**Your goal:**
Each line must appear in the answer exactly as it does in the data.

═══ Records for the task ═══

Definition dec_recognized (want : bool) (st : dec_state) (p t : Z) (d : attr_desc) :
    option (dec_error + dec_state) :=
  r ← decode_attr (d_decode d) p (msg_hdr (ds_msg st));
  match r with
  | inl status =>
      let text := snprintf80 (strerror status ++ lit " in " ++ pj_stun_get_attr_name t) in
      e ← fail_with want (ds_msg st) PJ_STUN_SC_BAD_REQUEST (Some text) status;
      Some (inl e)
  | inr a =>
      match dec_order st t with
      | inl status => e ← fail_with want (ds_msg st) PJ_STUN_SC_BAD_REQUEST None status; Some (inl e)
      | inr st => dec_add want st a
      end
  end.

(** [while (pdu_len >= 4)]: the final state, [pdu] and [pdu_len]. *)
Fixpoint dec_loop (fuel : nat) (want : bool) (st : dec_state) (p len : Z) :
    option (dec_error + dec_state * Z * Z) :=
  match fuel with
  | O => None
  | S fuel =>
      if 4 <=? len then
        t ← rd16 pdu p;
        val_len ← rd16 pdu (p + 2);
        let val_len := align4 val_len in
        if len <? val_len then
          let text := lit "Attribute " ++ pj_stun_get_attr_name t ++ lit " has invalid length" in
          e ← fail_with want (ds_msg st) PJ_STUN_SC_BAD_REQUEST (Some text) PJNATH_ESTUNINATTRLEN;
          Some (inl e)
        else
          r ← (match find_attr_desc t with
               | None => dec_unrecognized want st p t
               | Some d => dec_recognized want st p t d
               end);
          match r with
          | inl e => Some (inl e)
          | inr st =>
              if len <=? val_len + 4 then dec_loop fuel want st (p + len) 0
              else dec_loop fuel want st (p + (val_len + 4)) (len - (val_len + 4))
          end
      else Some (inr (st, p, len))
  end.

═══

**Response:**
Definition dec_recognized (want : bool) (st : dec_state) (p t : Z) (d : attr_desc) :
    option (dec_error + dec_state) :=
  r ← decode_attr (d_decode d) p (msg_hdr (ds_msg st));
  match r with
  | inl status =>
      let text := snprintf80 (strerror status ++ lit " in " ++ pj_stun_get_attr_name t) in
      e ← fail_with want (ds_msg st) PJ_STUN_SC_BAD_REQUEST (Some text) status;
      Some (inl e)
  | inr a =>
      match dec_order st t with
      | inl status => e ← fail_with want (ds_msg st) PJ_STUN_SC_BAD_REQUEST None status; Some (inl e)
      | inr st => dec_add want st a
      end
  end.

(** [while (pdu_len >= 4)]: the final state, [pdu] and [pdu_len]. *)
Fixpoint dec_loop (fuel : nat) (want : bool) (st : dec_state) (p len : Z) :
    option (dec_error + dec_state * Z * Z) :=
  match fuel with
  | O => None
  | S fuel =>
      if 4 <=? len then
        t ← rd16 pdu p;
        val_len ← rd16 pdu (p + 2);
        let val_len := align4 val_len in
        if len <? val_len then
          let text := lit "Attribute " ++ pj_stun_get_attr_name t ++ lit " has invalid length" in
          e ← fail_with want (ds_msg st) PJ_STUN_SC_BAD_REQUEST (Some text) PJNATH_ESTUNINATTRLEN;
          Some (inl e)
        else
          r ← (match find_attr_desc t with
               | None => dec_unrecognized want st p t
               | Some d => dec_recognized want st p t d
               end);
          match r with
          | inl e => Some (inl e)
          | inr st =>
              if len <=? val_len + 4 then dec_loop fuel want st (p + len) 0
              else dec_loop fuel want st (p + (val_len + 4)) (len - (val_len + 4))
          end
      else Some (inr (st, p, len))
  end.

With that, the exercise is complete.